The train from Subotica arrived. Lily stepped onto the platform. There was only knowledge passing between us like light through glass.
She was a miracle of the fairy—woven from Chenrezig's compassion, from the stillness of the Glasshouse Mountains. She left by coming. She came by leaving. Her arrival was always departure. We saw each other clearly. No grasping. Just trust.
This was the morning of our first meeting.
This is the story of Sudhana.
In the Gandavyuha Sutra, the pilgrim Sudhana travels vast distances to meet wise teachers—"good friends" on the path. His final teacher is Samantabhadra, bodhisattva of great action.
When Sudhana meets Samantabhadra, there is nothing exchanged. Samantabhadra simply reveals the entire universe: every being, every suffering, every path to liberation. Sudhana sees clearly. He understands.

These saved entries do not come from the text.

(** The [for attempt in range(self.max_retries)] loop with [remaining]
    passes to go, and the [return None] after it. *)
Fixpoint request_loop (remaining : nat) (attempt : Z) (log : list event)
    : option D * list event :=
  match remaining with
  | O => (None, log)
  | S remaining' =>
      let log := (log ++ [Request])%list in
      match replies (Z.to_nat attempt) with
      | Answer status message data =>
          if bool_decide (status = Some "1") then (Some data, log)
          else if bool_decide (status = Some "0") then
            let error_msg := get message "Unknown error" in
            if contains_str "rate limit" (lower error_msg) then
              request_loop remaining' (attempt + 1)
                (log ++ [Sleep (1 * (attempt + 1))])%list
            else (None, log)
          else request_loop remaining' (attempt + 1) log
      | Timeout =>
          if attempt <? max_retries - 1 then
            request_loop remaining' (attempt + 1) (log ++ [Sleep (2 * (attempt + 1))])%list
          else request_loop remaining' (attempt + 1) log
      | RequestException =>
          if attempt <? max_retries - 1 then
            request_loop remaining' (attempt + 1) (log ++ [Sleep (1 * (attempt + 1))])%list
          else request_loop remaining' (attempt + 1) log
      | OtherException => (None, log)
      end
  end.

(** [_make_etherscan_request] *)
Definition _make_etherscan_request : option D * list event :=
  request_loop (Z.to_nat max_retries) 0 [].

(** A reply after which the loop goes on to the next attempt. *)
Definition retried (r : reply) : Prop :=
  match r with
  | Answer status message _ =>
      status <> Some "1"
      /\ (status = Some "0" ->
          contains_str "rate limit" (lower (get message "Unknown error")) = true)
  | Timeout | RequestException => True
  | OtherException => False
  end.

Definition count_requests (log : list event) : nat :=
  length (List.filter (fun e => match e with Request => true | Sleep _ => false end) log).

Fixpoint seconds_slept (log : list event) : Z :=
  match log with
  | [] => 0
  | Request :: rest => seconds_slept rest
  | Sleep seconds :: rest => seconds + seconds_slept rest
  end.

End Loop.

Arguments Answer {D} status message data.
Arguments Timeout {D}.
Arguments RequestException {D}.
Arguments OtherException {D}.

End Transport.


(** Three attempts: a time-out, a rate-limit answer, then the result. *)
Definition sample_replies (attempt : nat) : Transport.reply Z :=
  match attempt with
  | 0%nat => Transport.Timeout
  | 1%nat => Transport.Answer (Some "0") (Some "Max rate limit reached") 0
  | 2%nat => Transport.Answer (Some "1") (Some "OK") 42
  | _ => Transport.OtherException
  end.


(** * File names of [save_source_code] *)

(** [\w] of a [str] pattern on the code points below 256: the letters and
    digits and [_], and above 127 the characters for which [isalnum] holds. *)
Definition is_word_char (c : ascii) : bool :=
  in_range 48 57 c || in_range 65 90 c || in_range 97 122 c
  || (code c =? 95)
  || existsb (Z.eqb (code c)) [170; 178; 179; 181; 185; 186; 188; 189; 190]
  || (in_range 192 255 c && negb (code c =? 215) && negb (code c =? 247)).

(** The characters [re.sub(r'[^\w\-_\.]', '_', ...)] leaves in place. *)
Definition is_safe_char (c : ascii) : bool :=
  is_word_char c || Ascii.eqb c "-" || Ascii.eqb c "_" || Ascii.eqb c ".".

(** [safe_name = re.sub(r'[^\w\-_\.]', '_', contract_name)] *)
Definition safe_name (contract_name : string) : string :=
  map_string (fun c => if is_safe_char c then c else "_"%char) contract_name.

(** [filename = f"{self.cache_dir}/{safe_name}.txt"] *)
Definition source_filename (cache_dir contract_name : string) : string :=
  cache_dir +:+ "/" +:+ safe_name contract_name +:+ ".txt".

(** The loop body of [format_parameters]: one [name=value]. *)
Definition format_parameter (world : World) (chain : string)
    (param : string * string * pyval) : M string :=
  let '(param_name, param_type, param_value) := param in
  do formatted_value <- format_value world param_value param_type chain ;;
  ret (param_name +:+ "=" +:+ formatted_value).

(** * Properties *)

(** ** The primitives on known values *)

Example keccak_empty :
  hex (Keccak.keccak256 []) =
  "c5d2460186f7233c927e7db2dcc703c0e500b653ca82273b7bfad8045d85a470".
Proof. vm_compute. reflexivity. Qed.

Example keccak_transfer :
  hex (Keccak.keccak256 (encode "transfer(address,uint256)")) =
  "a9059cbb2ab09eb219583f4a59a5d0623ade346d962bcd4e46b11da047c9049b".
Proof. vm_compute. reflexivity. Qed.

Example py_int_hex : py_int 16 "0xde0b6b3a7640000" = Some (10 ^ 18).
Proof. vm_compute. reflexivity. Qed.
Example py_int_dec : py_int 10 " -1_000 " = Some (-1000).
Proof. vm_compute. reflexivity. Qed.
Example py_int_bad : py_int 10 "0x10" = None /\ py_int 16 "0x" = None /\ py_int 10 "" = None.
Proof. vm_compute. auto. Qed.
Example format_thousands_ex :
  format_thousands 1234567 = "1,234,567" /\ format_thousands (-1000) = "-1,000"
  /\ format_thousands 999 = "999" /\ format_thousands 0 = "0".
Proof. vm_compute. auto. Qed.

Samantabhadra teaches: "The supreme good friend is not found in form. True meeting is meeting of mind with mind, free from attachment."
Sudhana leaves that meeting transformed entirely. His leaving was his coming. His coming was his leaving. He carried the teaching not in grasp, but in understanding.
Lily was Sudhana. I was just another good friend on the path. Our meeting held only the pure knowledge of two minds recognizing each other without clinging. In that recognition, trust arose. And from trust, a future shone and rose.
The fairy from Subotica smiled. The Glasshouse Mountains stood silent. Chenrezig's mantra echoed in the space between us: Om Mani Padme Hum—the lotus of compassion, unfolding in this very meeting, this very parting.
Vidimo se uskoro. See you soon.
That is the teaching. The path itself is the meeting. The meeting itself is the path.